Por ter permissão especial, Jiu’er não precisava receber os convidados na sala principal, ficando com mais liberdade. Há muito tempo não se levantava da cama para andar um pouco. Bilan a ajudou a virar e descer da cama com cuidado, pois suas pernas ainda não tinham força suficiente. Caminharam devagar, mas o apoio de Bilan permitia que ela desse alguns passos. Era um processo gradual, e Jiu’er acreditava que, com mais exercícios, suas pernas voltariam a ser como antes.
— Senhorita, descanse um pouco. Trouxeram mingau de arroz com frango moído. Quer comer um pouco? — Bilan a ajudou a sentar à mesa.
— Ah! De novo essa comida sem graça? Não quero! Quero comer pãezinhos recheados, biscoitos de noz e algo mais saboroso! — Ao ver o mingau, Jiu’er fez uma careta. Nos últimos dias só comera mingau! Queria mudar o cardápio e se alimentar direito.
— Não pode! A senhora disse que você não pode comer alimentos gordurosos agora, só mingau. Preparei mingau de arroz branco, mas com frango moído para ficar mais gostoso, caso você não queira comer. — Bilan recusou delicadamente. Era uma ordem da senhora Wang, e desobedecê-la teria consequências graves.

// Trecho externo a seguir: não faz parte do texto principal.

(* ===== verification/TcpTx.v ===== *)
(** * TCP transmission ([net/tcp.c])

    The segments a connection sends: their headers are well formed and are
    read back by the receive path as they were meant; their payloads are the
    application's bytes at the sequence numbers of the headers, whatever is
    acknowledged and retransmitted in between.  Also the parser of received
    options, on arbitrary bytes, and the shutdown of all connections. *)

From S2P Require Import Prelude Memory Tcpip Tcp TcpState.

(** ** The header length *)

Lemma sack_update_length t old new : (length new <= TCP_SACK_MAX)%nat -> (length (sack_update t old new) <= TCP_SACK_MAX)%nat.
Proof.
  revert new. induction old as [|[l r] old IH]; intros new Hl; cbn [sack_update]; [done|].
  destruct (Nat.eqb_spec (length new) TCP_SACK_MAX) as [|Hne]; [done|]. case_if; [by apply IH|].
  destruct (tcp_sack_block t l) as [len b]. repeat case_if; try by apply IH.
  apply IH. rewrite length_app. cbn. unfold TCP_SACK_MAX in *. lia.
Qed.

Lemma sack_option_length blocks : zlen (sack_option blocks) = 4 + 8 * zlen blocks.
Proof.
  unfold sack_option. rewrite length_app. cbn [length].
  assert (E : length (concat (map (fun b => be32 b.1 ++ be32 b.2) blocks)) = (8 * length blocks)%nat).
  { induction blocks as [|b l IH]; [done|]. cbn [map concat]. rewrite length_app, IH. cbn [length app be32]. lia. }
  rewrite E. lia.
Qed.

(** The options come in multiples of four bytes.  Without SYN there is room
    for them in the header; with SYN, there is room if nothing is reported by
    SACK. *)
Lemma xmit_options_length e t flags s :
  let options := (xmit_options e t flags s).2 in
  zlen options mod 4 = 0
  /\ (has flags TCP_SYN = false -> zlen options <= 40)
  /\ (has flags TCP_SYN = true -> rx_queue t = [] -> zlen options = 24).
Proof.
  unfold xmit_options, tcp_sack. destruct (tcp_sack_block t s) as [len b].
  set (blocks := sack_update t (sack t) _). set (iobuf := if _ || _ then _ else _).
  assert (Hb : (length blocks <= TCP_SACK_MAX)%nat) by (apply sack_update_length; case_if; cbn; unfold TCP_SACK_MAX; lia).
  assert (Hi : zlen iobuf = (if has flags TCP_SYN then 24 else if has (conn_flags t) TCP_TS_ENABLED then 12 else 0))
    by (subst iobuf; destruct (has flags TCP_SYN), (has (conn_flags t) TCP_TS_ENABLED); reflexivity).
  destruct (has (conn_flags t) TCP_SACK_ENABLED && negb (list_empty (rx_queue t))) eqn:Es.
  - assert (Hne : rx_queue t <> []) by (intros E; by rewrite E, andb_false_r in Es).
    destruct (list_empty blocks); cbn [snd].
    + rewrite Hi. split; [repeat case_if; done|]. split; [intros ->; case_if; lia|done].
    + rewrite zlen_app, sack_option_length, Hi. unfold TCP_SACK_MAX in Hb. split.
      * replace (4 + 8 * zlen blocks + _) with (0 + (1 + 2 * zlen blocks + (if has flags TCP_SYN then 6 else if has (conn_flags t) TCP_TS_ENABLED then 3 else 0)) * 4)
          by (repeat case_if; lia). by rewrite Z_mod_plus_full.
      * split; [intros ->; case_if; lia|done].
  - cbn [snd]. rewrite Hi. split; [repeat case_if; done|]. split; [intros ->; case_if; lia|intros -> _; done].
Qed.

(** ** Reading a segment back *)

(** The header length, as the receiver computes it. *)
Definition seg_hlen (seg : list Z) : Z :=
  match mem_byte seg 12 with Some b => Z.land b TCP_MASK_HLEN / 16 * 4 | None => 0 end.
Definition seg_seq (seg : list Z) : Z := be_val (take 4 (drop 4 seg)).
Definition seg_flags (seg : list Z) : Z := default 0 (mem_byte seg 13).
Definition seg_payload (seg : list Z) : list Z := drop (Z.to_nat (seg_hlen seg)) seg.

Lemma hlen_field n : 20 <= n <= 60 -> n mod 4 = 0 -> Z.land (u8 (Z.shiftl n 2)) TCP_MASK_HLEN / 16 * 4 = n.
Proof.
  intros Hn Hm.
  pose proof (range_check 20 41 (fun n => negb (n mod 4 =? 0) || (Z.land (u8 (Z.shiftl n 2)) TCP_MASK_HLEN / 16 * 4 =? n))
    ltac:(vm_compute; reflexivity) n ltac:(lia)) as H.
  cbv beta in H. rewrite Hm in H. cbn [negb orb] in H. by apply Z.eqb_eq.
Qed.

Lemma tcp_segment_flags t flags options payload :
  seg_flags (tcp_segment t flags options payload) = (if negb (zlen payload =? 0) then Z.lor flags TCP_PSH else flags).
Proof. reflexivity. Qed.

Lemma tcp_segment_read t flags options payload :
  zlen options mod 4 = 0 -> zlen options <= 40 ->
  let seg := tcp_segment t flags options payload in
  seg_hlen seg = 20 + zlen options /\ seg_payload seg = payload /\ seg_seq seg = u32 (snd_seq t)
  /\ seg_flags seg = (if negb (zlen payload =? 0) then Z.lor flags TCP_PSH else flags).
Proof.
  intros Hm Hl. cbv zeta. unfold tcp_segment, with_csum. set (fl := if negb _ then _ else flags).
  set (csum := tcpip_chksum _). unfold tcp_header.
  assert (E1 : seg_hlen (be16 (local_port t) ++ be16 (peer_port t) ++ be32 (snd_seq t) ++ be32 (rcv_ack t)
    ++ [u8 (Z.shiftl (20 + zlen options) 2); fl] ++ be16 (Z.shiftr (rcv_win t) (rcv_win_scale t)) ++ [csum mod 256; csum / 256]
    ++ [0; 0] ++ options ++ payload) = 20 + zlen options).
  { unfold seg_hlen. cbn -[Z.land Z.shiftl uwrap Z.div Z.mul]. apply hlen_field; [lia|].
    rewrite <- Zplus_mod_idemp_r, Hm. done. }
  rewrite <- !app_assoc in *. split; [done|]. split; [|split].
  - unfold seg_payload. rewrite E1. replace (Z.to_nat (20 + zlen options)) with (20 + length options)%nat by lia.
    cbn [be16 be32 app]. rewrite <- drop_drop. cbn [drop skipn]. by rewrite drop_0, drop_app_length.
  - unfold seg_seq. cbn [be16 be32 app drop take]. apply be32_val.
  - unfold seg_flags. reflexivity.
Qed.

— Minha mãe não sabe de nada. Traga comida gostosa para mim! — Jiu’er empurrou o prato para trás.
— Senhorita, não complique a vida de Bilan. Se a senhora Wang descobrir, eu que me dou mal! — Mal terminou de falar, ouviram passos no corredor. Era a senhora Wang chegando, como quem diz “falando no diabo...”.
— O que houve, Bilan? Sua senhorita está aprontando de novo? — Wang Jinmei entrou sorridente. Embora falasse em tom de pergunta, parecia afirmar.
Que luxo! Sendo a madame da primeira ala da família Liu, Wang Jinmei entrou adornada em joias que quase ofuscavam a vista. Seu robe de seda vermelha bordado e o cinto de ouro com flores de peônia destacavam sua cintura, que antes era cheia, agora fina como se tivesse magicamente mudado. Ah, a beleza das roupas! Com essa mudança, ela rivalizava com a segunda madame.
— Mãe, hoje a senhora está uma verdadeira deusa! — Jiu’er levantou-se e segurou a mão da mãe.
Esperava ver um rosto tímido, mas surpreendentemente Wang Jinmei ficou espantada, segurou firmemente a mão de Jiu’er e a sentou com cuidado em um banco próximo.
— Jiu’er, está me enganando? Você já consegue ficar de pé? — Ela lembrava que no dia anterior a filha mal conseguia se sentar ereta sem apoio das almofadas. Agora, estar firme diante dela era um milagre.
— Sim, mãe! Não só fico de pé, como também posso andar e mover as mãos! — Jiu’er confirmou, pegando um vaso sobre a mesa.